What needs to be done –
Look through the records below for the line with "(** ** Python: exceptions, results, [range]" and the line with "[internal/core/storer/store.go], followed by", then return those lines and all lines between, exactly.

Saved data entries
+===+

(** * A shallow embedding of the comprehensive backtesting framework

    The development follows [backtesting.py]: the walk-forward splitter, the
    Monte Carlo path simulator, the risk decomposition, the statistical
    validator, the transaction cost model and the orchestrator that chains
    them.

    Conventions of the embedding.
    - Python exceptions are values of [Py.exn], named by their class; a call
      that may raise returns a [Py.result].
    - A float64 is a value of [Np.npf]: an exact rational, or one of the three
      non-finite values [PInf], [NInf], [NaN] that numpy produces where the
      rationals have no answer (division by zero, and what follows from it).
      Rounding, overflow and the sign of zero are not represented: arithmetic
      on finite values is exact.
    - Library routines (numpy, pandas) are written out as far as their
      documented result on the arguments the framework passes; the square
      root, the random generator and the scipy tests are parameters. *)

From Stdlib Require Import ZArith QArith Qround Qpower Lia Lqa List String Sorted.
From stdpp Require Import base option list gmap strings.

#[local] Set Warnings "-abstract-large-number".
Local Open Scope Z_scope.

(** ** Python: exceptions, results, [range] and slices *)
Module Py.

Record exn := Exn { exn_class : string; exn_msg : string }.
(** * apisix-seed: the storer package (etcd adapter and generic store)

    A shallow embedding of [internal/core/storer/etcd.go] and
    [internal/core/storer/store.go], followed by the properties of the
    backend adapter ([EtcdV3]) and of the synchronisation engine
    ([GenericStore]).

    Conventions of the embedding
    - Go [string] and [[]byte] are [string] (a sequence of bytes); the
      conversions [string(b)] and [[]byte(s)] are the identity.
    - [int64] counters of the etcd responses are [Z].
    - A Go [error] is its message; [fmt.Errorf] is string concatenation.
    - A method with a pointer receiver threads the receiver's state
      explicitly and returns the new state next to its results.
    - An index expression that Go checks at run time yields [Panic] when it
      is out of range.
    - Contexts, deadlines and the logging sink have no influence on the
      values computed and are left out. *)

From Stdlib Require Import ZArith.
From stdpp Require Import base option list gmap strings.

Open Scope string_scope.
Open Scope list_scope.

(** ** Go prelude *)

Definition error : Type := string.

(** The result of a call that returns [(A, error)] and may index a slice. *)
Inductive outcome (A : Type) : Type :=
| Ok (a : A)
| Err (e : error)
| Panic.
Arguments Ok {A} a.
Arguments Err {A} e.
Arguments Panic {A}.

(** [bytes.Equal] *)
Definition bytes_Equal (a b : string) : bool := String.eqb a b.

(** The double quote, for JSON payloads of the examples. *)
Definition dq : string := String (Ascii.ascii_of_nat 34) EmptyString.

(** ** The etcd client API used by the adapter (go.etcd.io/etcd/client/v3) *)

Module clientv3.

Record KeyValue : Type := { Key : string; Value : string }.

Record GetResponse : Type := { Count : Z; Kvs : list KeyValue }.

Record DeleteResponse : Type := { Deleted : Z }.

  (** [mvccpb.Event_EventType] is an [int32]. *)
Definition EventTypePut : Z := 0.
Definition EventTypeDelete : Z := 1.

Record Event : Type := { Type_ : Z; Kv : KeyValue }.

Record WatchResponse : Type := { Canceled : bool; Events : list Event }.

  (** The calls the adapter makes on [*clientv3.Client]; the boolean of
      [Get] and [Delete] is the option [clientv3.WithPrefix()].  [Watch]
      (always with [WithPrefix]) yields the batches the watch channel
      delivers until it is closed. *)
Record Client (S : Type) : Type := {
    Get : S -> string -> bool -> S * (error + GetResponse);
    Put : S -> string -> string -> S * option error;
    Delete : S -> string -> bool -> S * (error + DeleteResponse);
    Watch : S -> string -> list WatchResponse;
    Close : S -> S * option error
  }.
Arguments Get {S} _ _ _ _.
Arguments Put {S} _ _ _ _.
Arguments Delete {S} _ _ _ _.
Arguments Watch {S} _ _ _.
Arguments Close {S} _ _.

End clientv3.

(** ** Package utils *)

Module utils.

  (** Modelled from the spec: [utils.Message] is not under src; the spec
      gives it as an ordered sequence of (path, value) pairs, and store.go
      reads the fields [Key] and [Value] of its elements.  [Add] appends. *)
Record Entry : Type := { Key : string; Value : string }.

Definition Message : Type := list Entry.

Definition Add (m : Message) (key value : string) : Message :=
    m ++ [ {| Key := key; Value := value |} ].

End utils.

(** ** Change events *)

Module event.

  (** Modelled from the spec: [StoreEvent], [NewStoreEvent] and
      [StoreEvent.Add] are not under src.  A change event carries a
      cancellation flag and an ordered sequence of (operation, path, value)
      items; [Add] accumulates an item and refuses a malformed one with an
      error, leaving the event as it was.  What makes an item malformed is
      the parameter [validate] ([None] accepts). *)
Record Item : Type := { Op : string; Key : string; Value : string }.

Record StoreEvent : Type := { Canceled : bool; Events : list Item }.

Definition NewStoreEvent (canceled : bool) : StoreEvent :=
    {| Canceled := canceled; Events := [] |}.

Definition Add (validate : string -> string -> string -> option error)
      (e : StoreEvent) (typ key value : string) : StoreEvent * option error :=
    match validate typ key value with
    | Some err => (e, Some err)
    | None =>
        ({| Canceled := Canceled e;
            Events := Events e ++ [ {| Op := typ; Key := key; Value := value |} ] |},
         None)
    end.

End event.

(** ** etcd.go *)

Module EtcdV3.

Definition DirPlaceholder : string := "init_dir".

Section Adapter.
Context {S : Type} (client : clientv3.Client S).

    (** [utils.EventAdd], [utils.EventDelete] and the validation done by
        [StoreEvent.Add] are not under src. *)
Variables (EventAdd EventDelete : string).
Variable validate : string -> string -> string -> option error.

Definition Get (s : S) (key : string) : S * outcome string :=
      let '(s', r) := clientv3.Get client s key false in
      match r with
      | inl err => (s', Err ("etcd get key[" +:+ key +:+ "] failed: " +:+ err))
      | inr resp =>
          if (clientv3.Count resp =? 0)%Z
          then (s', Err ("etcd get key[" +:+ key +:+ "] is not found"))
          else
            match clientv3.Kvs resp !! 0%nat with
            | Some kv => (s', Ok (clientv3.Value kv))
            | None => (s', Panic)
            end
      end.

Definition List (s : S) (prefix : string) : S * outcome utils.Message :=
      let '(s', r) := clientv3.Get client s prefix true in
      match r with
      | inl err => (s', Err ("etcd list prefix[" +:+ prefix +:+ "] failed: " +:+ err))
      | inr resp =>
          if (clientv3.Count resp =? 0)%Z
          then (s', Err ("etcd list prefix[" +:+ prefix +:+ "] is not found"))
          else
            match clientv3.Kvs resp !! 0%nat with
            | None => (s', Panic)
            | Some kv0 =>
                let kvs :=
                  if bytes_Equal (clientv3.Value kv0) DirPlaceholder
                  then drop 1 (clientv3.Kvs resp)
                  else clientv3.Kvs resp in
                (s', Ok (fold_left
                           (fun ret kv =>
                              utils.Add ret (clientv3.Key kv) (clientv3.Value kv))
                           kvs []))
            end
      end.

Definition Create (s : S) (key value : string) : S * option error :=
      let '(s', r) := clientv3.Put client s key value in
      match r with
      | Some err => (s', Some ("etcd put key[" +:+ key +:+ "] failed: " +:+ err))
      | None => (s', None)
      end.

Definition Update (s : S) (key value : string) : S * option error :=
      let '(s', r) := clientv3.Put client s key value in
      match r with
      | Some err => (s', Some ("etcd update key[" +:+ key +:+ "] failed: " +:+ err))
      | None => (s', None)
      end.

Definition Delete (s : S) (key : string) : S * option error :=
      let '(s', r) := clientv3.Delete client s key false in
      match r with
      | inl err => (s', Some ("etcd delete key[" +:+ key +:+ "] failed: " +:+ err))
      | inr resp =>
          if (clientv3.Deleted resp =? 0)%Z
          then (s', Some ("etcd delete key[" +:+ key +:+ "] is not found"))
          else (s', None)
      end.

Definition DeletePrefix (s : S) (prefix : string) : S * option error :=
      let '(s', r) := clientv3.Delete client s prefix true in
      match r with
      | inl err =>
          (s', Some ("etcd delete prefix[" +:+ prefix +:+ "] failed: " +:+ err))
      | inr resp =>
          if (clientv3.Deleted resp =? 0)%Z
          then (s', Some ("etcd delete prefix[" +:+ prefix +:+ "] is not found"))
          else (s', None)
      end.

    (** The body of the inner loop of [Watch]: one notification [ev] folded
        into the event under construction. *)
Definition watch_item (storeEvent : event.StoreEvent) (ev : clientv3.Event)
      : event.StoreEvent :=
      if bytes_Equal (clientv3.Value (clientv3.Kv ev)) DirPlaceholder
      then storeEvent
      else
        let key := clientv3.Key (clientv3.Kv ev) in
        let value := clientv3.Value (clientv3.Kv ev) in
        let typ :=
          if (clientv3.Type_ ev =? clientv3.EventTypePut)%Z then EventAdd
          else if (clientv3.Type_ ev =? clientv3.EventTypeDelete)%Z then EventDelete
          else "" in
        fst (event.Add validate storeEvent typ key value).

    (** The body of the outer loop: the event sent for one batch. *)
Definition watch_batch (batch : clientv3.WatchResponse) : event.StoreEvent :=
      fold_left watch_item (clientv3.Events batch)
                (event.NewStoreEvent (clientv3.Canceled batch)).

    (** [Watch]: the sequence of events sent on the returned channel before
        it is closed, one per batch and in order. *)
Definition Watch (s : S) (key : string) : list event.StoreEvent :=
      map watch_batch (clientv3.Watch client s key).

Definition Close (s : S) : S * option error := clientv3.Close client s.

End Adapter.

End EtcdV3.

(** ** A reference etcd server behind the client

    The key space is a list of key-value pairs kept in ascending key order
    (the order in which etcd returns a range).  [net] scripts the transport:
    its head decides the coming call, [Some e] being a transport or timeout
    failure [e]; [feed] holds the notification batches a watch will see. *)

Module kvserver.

+===+

Solution to the exercise –
(** ** Python: exceptions, results, [range] and slices *)
Module Py.

Record exn := Exn { exn_class : string; exn_msg : string }.
(** * apisix-seed: the storer package (etcd adapter and generic store)

    A shallow embedding of [internal/core/storer/etcd.go] and
    [internal/core/storer/store.go], followed by the properties of the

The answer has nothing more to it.